A Noble Groom (Michigan Brides #2)(54)



Because the truth was, she wanted Carl to stay. Ja, she had to admit it to herself—she wanted things to go on the way they were. With Carl there.

She didn’t want her groom to come because that would mean Carl would leave.

Now that she’d gotten a taste of what life with a kind man was like, could she really marry a stranger, someone who might not respect her, someone who might be like Hans or Idette’s husband, Leonard?

Carl paused in his work, smiled down at Gretchen, and spoke in English.

She repeated his words with a return smile of her own—a smile filled with girlish adoration. And love?

Was Gretchen starting to love this man?

“God help us,” Annalisa whispered. By prolonging Carl’s time with them and allowing Gretchen to come to love him, was she only making his leaving more difficult for her daughter?

Gretchen had already lost her papa. Even though Hans had barely spoken a word to Gretchen, she’d still loved him. She didn’t need to lose another man she’d grown to care about. The loss would devastate the girl.

Annalisa turned back into the shadows of the cabin, the agony of the situation churning her stomach like strong vinegar.

The bubbling of the boiling dandelions called to her.

But she hesitated. What if she could change Carl’s mind about staying? What if she could make him want to marry her?

Even as the questions flitted through her mind, she tossed them aside. She was bound to Dirk, to her cousin. Vater had given the man his word. And she couldn’t disobey Vater’s wishes and cause trouble among her family. He’d done what he thought was best for her. He was only trying to help her.

Her head told her the best thing for both her and Gretchen was for Carl to leave soon, before it became even harder to let him go. But everything else within her urged her to hang on to him, to do whatever she could to prevent him from walking out of their lives.





Chapter

11





The sun burned the back of Annalisa’s neck as she knelt around the new hill of soil Carl had hoed. Sweat trickled between her shoulder blades, making her dress stick to her skin. And her lower back cramped with the weight of bending over for so long.

The work of planting the corn was more difficult this year than in the past. With the growing heaviness of the baby, she had a harder time getting up and down to move from one hill to the next. Even though she’d trained Gretchen to drop six of the dried corn kernels in each of the holes Carl had dug, Annalisa still had to shuffle along behind the girl and cover the seeds with the right depth of soil.

Annalisa brushed her fingers across the coarse, dry soil, covering the kernels before giving the ground a firm pat. Then she sat back and wiped her sleeve across her damp forehead.

Carl stopped and rubbed his fingers over his eyes. He swayed slightly but caught the hoe and leaned against it.

Annalisa glanced to the jug of water at the edge of the field. They’d been out in the sun all morning and it was past time for a water break.



It was also past time for more rain. So far, the other crops had been slow in growing due to the dryness of the past couple of weeks. But now that the chance of a frost was mostly behind them, they could plant the corn and the rest of the garden vegetables.

She had no doubt the rains would come. They usually did, flooding the river and turning the land into a lush, dense wilderness in spite of the lumbering that had taken the white pine years earlier.

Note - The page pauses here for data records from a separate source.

(** The controller of network endpoint groups, what its [synced] returns, and its
    handlers; the manager is called through [manager_interface]. *)
Definition NewController `{NEGSyncerManager W} ctx : M W (NEGController W * (W → bool) * handlers W) :=
  endpoint ← ofOption (ctx_EndpointInformer ctx);
  _ ← zoom manager (modW (λ _, newSyncerManager));
  _ ← zoom serviceQueue (modW (λ _, newQueue));
  let c := MkNEGController (lget (inf_Store (ctx_IngressInformer ctx))) (lget (inf_Store (ctx_ServiceInformer ctx)))
    serviceQueue in
  mret (c, controller_synced (inf_HasSynced endpoint) (inf_HasSynced (ctx_ServiceInformer ctx))
    (inf_HasSynced (ctx_IngressInformer ctx)),
    MkHandlers (controller_onIngress c) (controller_onService c) no_handler (controller_onEndpoint c)).

(** [main] from the context on, up to the point where the load balancer
    controller runs: the load balancer controller, the other one if it is enabled
    (its [Run] is started), and the informers are started last. [Init] hands the
    translator to the node pool and to the backend pool as their zone lister and
    prober, which are arguments of the model of the cluster manager; the HTTP server
    and the handler of the signal are left out here (see [Glbc]). *)
Record started := MkStarted {
  st_lbc : LoadBalancerController W;
  st_neg : option (NEGController W * (W → bool));
  st_handlers : list (handlers W);
}.
Definition startControllers `{NEGSyncerManager W} (watchNamespace : string) (resyncPeriod : Z) (enableNEG : bool)
    clusterManager : M W started :=
  let ctx := NewControllerContext watchNamespace resyncPeriod enableNEG in
  '(lbc, h) ← NewLoadBalancerController ctx clusterManager enableNEG;
  neg ← (if enableNEG then '(c, synced, h') ← NewController ctx; mret (Some (c, synced, h')) else mret None);
  _ ← ctx_Start ctx;
  mret (MkStarted lbc (fst <$> neg) (h :: option_list (snd <$> neg))).

(** ** What is started is what is waited for *)

(** The constructors make informers of the kinds they are named for, and the
    places of the controllers are none of the factory's. *)
Class StartLaws : Prop := {
  factory_kinds : ∀ ns p, inf_kind (NewIngressInformer (W := W) ns p) = RIngress ∧
    inf_kind (NewServiceInformer (W := W) ns p) = RService ∧ inf_kind (NewPodInformer (W := W) ns p) = RPod ∧
    inf_kind (NewNodeInformer (W := W) p) = RNode ∧ inf_kind (NewEndpointsInformer (W := W) ns p) = REndpoints;
  running_laws :: LensLaws (inf_running (W := W));
  running_ingQueue : ∀ x w, lget inf_running (lset ingQueue x w) = lget inf_running w;
  running_nodeQueue : ∀ x w, lget inf_running (lset nodeQueue x w) = lget inf_running w;
  running_shutdown : ∀ x w, lget inf_running (lset shutdown x w) = lget inf_running w;
  running_serviceQueue : ∀ x w, lget inf_running (lset serviceQueue x w) = lget inf_running w;
  running_manager : ∀ x w, lget inf_running (lset manager x w) = lget inf_running w;
}.
Context `{StartLaws}.

(** The informer of a kind has been filled. *)
Definition kind_synced (ns : string) (p : Z) (kind : resource) (w : W) : bool :=
  match kind with
  | RIngress => inf_HasSynced (NewIngressInformer ns p) w
  | RService => inf_HasSynced (NewServiceInformer ns p) w
  | RPod => inf_HasSynced (NewPodInformer ns p) w
  | RNode => inf_HasSynced (NewNodeInformer p) w
  | REndpoints => inf_HasSynced (NewEndpointsInformer ns p) w
  end.
Definition started_kinds (enableNEG : bool) : list resource :=
  [RIngress; RService; RPod; RNode] ++ (if enableNEG then [REndpoints] else []).

Lemma ctx_Start_ok ns p enable w :
  ∃ w', ctx_Start (NewControllerContext ns p enable) w = (Ok tt, w') ∧
    lget inf_running w' = lget inf_running w ++ started_kinds enable.
Proof.
  unfold ctx_Start, go_Run, started_kinds, mbind, M_bind, zoom, modW. simpl.
  destruct (factory_kinds ns p) as (->&->&->&->&Hend).
  destruct enable; simpl; rewrite ?Hend; (eexists; split; [reflexivity|]);
    by rewrite !lens_get_set, <-!(assoc_L (++)).
Qed.
(** What the rules say. *)
Definition translates (ing : Ingress) (g : GCEURLMap) : Prop :=
  (∀ host, host ≠ DefaultBackendKey → (is_Some (g !! host) ↔ is_Some (lastRule (ing_Rules ing) host))) ∧
  (∀ host path, host ≠ DefaultBackendKey →
     mjoin (m ← g !! host; m !! path) =
       (paths ← lastRule (ing_Rules ing) host; p ← lastPath paths path; serviceOf (hp_Backend p))) ∧
  (∀ host path m be, host ≠ DefaultBackendKey → g !! host = Some m → m !! path = Some be → is_Some be) ∧
  ((GetDefaultBackend g).1 = (be ← ing_Backend ing; serviceOf be) ∨
   (GetDefaultBackend g).1 = None ∧ ∃ be, ing_Backend ing = Some be ∧ unserved be).
Lemma toURLMap_ok ing :
  ing_Namespace ing = ns →
  wp (toURLMap t ing) (λ g w, I w ∧ translates ing g)
    (λ _ _, ∃ rule paths p, rule ∈ ing_Rules ing ∧ ir_HTTP rule = Some paths ∧ p ∈ paths ∧ blocks (hp_Backend p)) w0.
Proof.
  intros Hns. unfold toURLMap. rewrite Hns. apply wp_bind. eapply wp_mono; [apply (toHosts_ok [] _ ∅ w0 Hw0)|..].
  { intros host. done. }
  2: { done. }
  intros g w1 [Hw1 Hg]. simpl in Hg. apply wp_bind. eapply wp_mono with
    (Q := λ d w, I w ∧ (d = (be ← ing_Backend ing; serviceOf be) ∨ d = None ∧ ∃ be, ing_Backend ing = Some be ∧ unserved be))
    (E := λ _ _, False).
  - destruct (ing_Backend ing) as [be|]; [|apply wp_ret; by split; [|left]]. apply wp_bind, wp_try.
    eapply wp_mono; [by apply toGCEBackend_ok|intros b w2 [? Hb]; apply wp_ret; split; [done|by left]|].
    intros err w2 (?&Hb&_). apply wp_ret. split; [done|]. right. split; [done|]. by exists be.
  - intros def w2 [Hw2 Hdef]. apply wp_ret. split; [done|]. split; [|split; [|split]].
    + intros host Hh. unfold PutDefaultBackend. rewrite lookup_insert_ne by done. specialize (Hg host).
      destruct (lastRule (ing_Rules ing) host); [|by rewrite Hg]. destruct Hg as (m&->&_). by split.
    + intros host path Hh. unfold PutDefaultBackend. rewrite lookup_insert_ne by done. specialize (Hg host).
      destruct (lastRule (ing_Rules ing) host) as [paths|]; [|by rewrite Hg].
      destruct Hg as (m&->&Hm&_). simpl. rewrite Hm. by destruct (lastPath paths path).
    + intros host path m be Hh. unfold PutDefaultBackend. rewrite lookup_insert_ne by done. specialize (Hg host).
      destruct (lastRule (ing_Rules ing) host) as [paths|]; [|by rewrite Hg].
      destruct Hg as (m'&->&Hm&Hs). intros [= <-]. rewrite Hm.
      destruct (lastPath paths path) as [p|] eqn:Hp; [|done]. intros [= <-].
      apply last_Some_elem_of, list_elem_of_filter in Hp as [[_ ?] ?]. by apply Hs.
    + unfold GetDefaultBackend, PutDefaultBackend. rewrite lookup_insert_eq. simpl. by rewrite lookup_singleton_eq.
  - done.
Qed.
(** C12. The url map of an ingress says what its rules say: it has the hosts of
    the rules with paths; for every host, the
    last rule with the host (the empty host is [*]) decides, and in it the last
    entry for the path (the empty path is [/*]) whose service has the port;
    entries whose node port is not found are left out, and the default backend is
    the backend service of the ingress' own; if the pool fails for that one it is
    left out. No entry is nil, so the update of the url map does not crash on it.
    The translation fails only because of an entry whose service has the port but
    for which the pool fails, or which has a broken annotation. *)
Theorem toURLMap_spec ing :
  ing_Namespace ing = ns →
  wp (toURLMap t ing) (λ g _, translates ing g)
    (λ _ _, ∃ rule paths p, rule ∈ ing_Rules ing ∧ ir_HTTP rule = Some paths ∧ p ∈ paths ∧ blocks (hp_Backend p)) w0.
Proof. intros Hns. eapply wp_mono; [by apply toURLMap_ok|by intros g w [_ ?]|done]. Qed.
End urlmap.

(** ** Ports *)

Section ports.
Context {W : Type} `{MapRange, !KeyRange Z} (t : GCETranslator W) (w : W).

Lemma elem_of_found_ports ns bes p :
  p ∈ found_ports t w ns bes ↔ ∃ be, be ∈ bes ∧ getServiceNodePort t w be ns = inr p.
Proof.
  unfold found_ports. rewrite list_elem_of_omap. split; intros (be&?&Hp); exists be; (split; [done|]).
  - by destruct (getServiceNodePort t w be ns); simplify_eq.
  - by rewrite Hp.
Qed.
Lemma elem_of_ingressToNodePorts ing p :
  p ∈ ingressToNodePorts t w ing ↔
  ∃ be, be ∈ backendsOf ing ∧ getServiceNodePort t w be (ing_Namespace ing) = inr p.
Proof.
  unfold ingressToNodePorts, backendsOf. rewrite elem_of_app, elem_of_found_ports, elem_of_concat_fmap.
  setoid_rewrite elem_of_app. setoid_rewrite list_elem_of_fmap. setoid_rewrite elem_of_concat_fmap. split.
  - intros [(be&?&?)|(rule&Hrule&Hp)]; [by exists be; auto|].
    destruct (ir_HTTP rule) as [paths|] eqn:Hh; [|by apply elem_of_nil in Hp].
    apply elem_of_found_ports in Hp as (be&(q&->&?)%list_elem_of_fmap&?). exists (hp_Backend q). split; [|done].
    right. exists q. split; [done|]. exists rule. split; [done|]. simpl. by rewrite Hh.
  - intros (be&[?|(q&->&rule&Hrule&Hq)]&Hp); [left; eauto|]. right. exists rule. split; [done|]. simpl in Hq.
    destruct (ir_HTTP rule) as [paths|]; [|by apply elem_of_nil in Hq]. apply elem_of_found_ports.
    exists (hp_Backend q). split; [|done]. apply list_elem_of_fmap. eauto.
Qed.
Lemma elem_of_toNodePorts ings p :
  p ∈ toNodePorts t w ings ↔
  ∃ ing be, ing ∈ ings ∧ be ∈ backendsOf ing ∧ getServiceNodePort t w be (ing_Namespace ing) = inr p.
Proof.
  unfold toNodePorts. rewrite elem_of_concat_fmap. setoid_rewrite elem_of_ingressToNodePorts. naive_solver.
Qed.

(** One service port per node port is left, and none is lost. *)
Lemma foldl_insert_lookup {K A B} `{Countable K} (key : A → K) (val : A → B) (l : list A) (m : gmap K B) k :
  foldl (λ m x, <[key x := val x]> m) m l !! k =
  match last (filter (λ x, key x = k) l) with Some x => Some (val x) | None => m !! k end.
Proof.
  induction l as [|x l IH] using rev_ind; [done|]. rewrite foldl_snoc, last_filter_snoc.
  case_decide as Hk; [by rewrite Hk, lookup_insert_eq|]. by rewrite lookup_insert_ne.
Qed.
Lemma elem_of_uniq l p :
  p ∈ uniq l ↔ last (filter (λ q, sp_Port q = sp_Port p) l) = Some p.
Proof.
  unfold uniq. rewrite list_elem_of_fmap. split.
  - intros ([k q]&->&Hk%krange_lookup). simpl. rewrite (foldl_insert_lookup sp_Port (λ p, p)) in Hk.
    destruct (last (filter _ l)) as [q'|] eqn:Hl; [|by rewrite lookup_empty in Hk]. injection Hk as ->.
    pose proof Hl as [Hq _]%last_Some_elem_of%list_elem_of_filter. by rewrite Hq.
  - intros Hl. exists (sp_Port p, p). split; [done|]. apply krange_lookup.
    rewrite (foldl_insert_lookup sp_Port (λ p, p)). by rewrite Hl.
Qed.
Lemma uniq_covers l p : p ∈ l → ∃ q, q ∈ uniq l ∧ q ∈ l ∧ sp_Port q = sp_Port p.
Proof.
  intros Hp. destruct (last (filter (λ q, sp_Port q = sp_Port p) l)) as [q|] eqn:Hl.
  - pose proof Hl as [Hq Hin]%last_Some_elem_of%list_elem_of_filter. exists q. split; [|done].
    apply elem_of_uniq. by rewrite Hq.
  - apply last_None in Hl. exfalso. assert (p ∈ filter (λ q, sp_Port q = sp_Port p) l) as Hin by (by apply list_elem_of_filter).
    rewrite Hl in Hin. by apply elem_of_nil in Hin.
Qed.
Lemma uniq_NoDup l : NoDup (sp_Port <$> uniq l).
Proof.
  apply NoDup_fmap_2_strong.
  - intros p q Hp%elem_of_uniq Hq%elem_of_uniq Heq. rewrite Heq in Hp. congruence.
  - unfold uniq. apply NoDup_fmap_2_strong; [|rewrite krange_perm; apply NoDup_map_to_list].
    intros [k p] [k' q] Hp%krange_lookup Hq%krange_lookup. simpl. intros <-.
    rewrite (foldl_insert_lookup sp_Port (λ p, p)) in Hp, Hq. repeat case_match; simplify_eq.
    repeat match goal with Hl : last _ = Some _ |- _ => apply last_Some_elem_of, list_elem_of_filter in Hl as [? _] end. congruence.
Qed.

Carl straightened and tipped his hat lower as if to keep the bright rays off his face.

Gretchen chattered behind him. For some reason, he’d been quiet today, his usual banter and smiles gone.

Annalisa had just assumed he was focused on the planting and too busy to pay attention to Gretchen.

But as he took a step forward and swayed again, this time like a man drunk on beer, Annalisa’s stomach lurched. Something was wrong.

“Carl, are you all right?” she called, struggling to stand to her feet.

He swiveled toward her and clutched the hoe as if it was the only thing keeping him from dropping to the ground.

“I think it would be good for you to rest now.”

“I’ll be fine in a minute.” His eyes were glassy, almost unseeing.

He rubbed his fingers into his eyes again and started around a stump to the place where he would form the next hill. Yet he only made it two steps before he crumpled to the ground.

A scream slipped from her lips, and she lunged forward, tripping over the clods of dirt. She scrambled next to him, her blood running as fast as a flooded river.

“I want you to take Gretchen and go away from here.” His breath came in labored gasps, and he pressed a hand to his forehead.

“Nein—”

“I’m sick.”

“Then you need help.”

“It’s typhoid fever.”

Fear gripped her—fear for him, for her, for Gretchen, and even for her unborn baby. They were all at risk now. And there was no way he could return to Herr Mueller’s where he’d been staying. Even if she could get him there, they wouldn’t take him in. Not when he was infected.

For better or worse, proper or not, he’d have to stay with her.

She reached for his arm. “You should be in bed.”

He lifted his head and scowled. His eyes were dark with an anger she’d never seen in him before. “Leave me. Now.”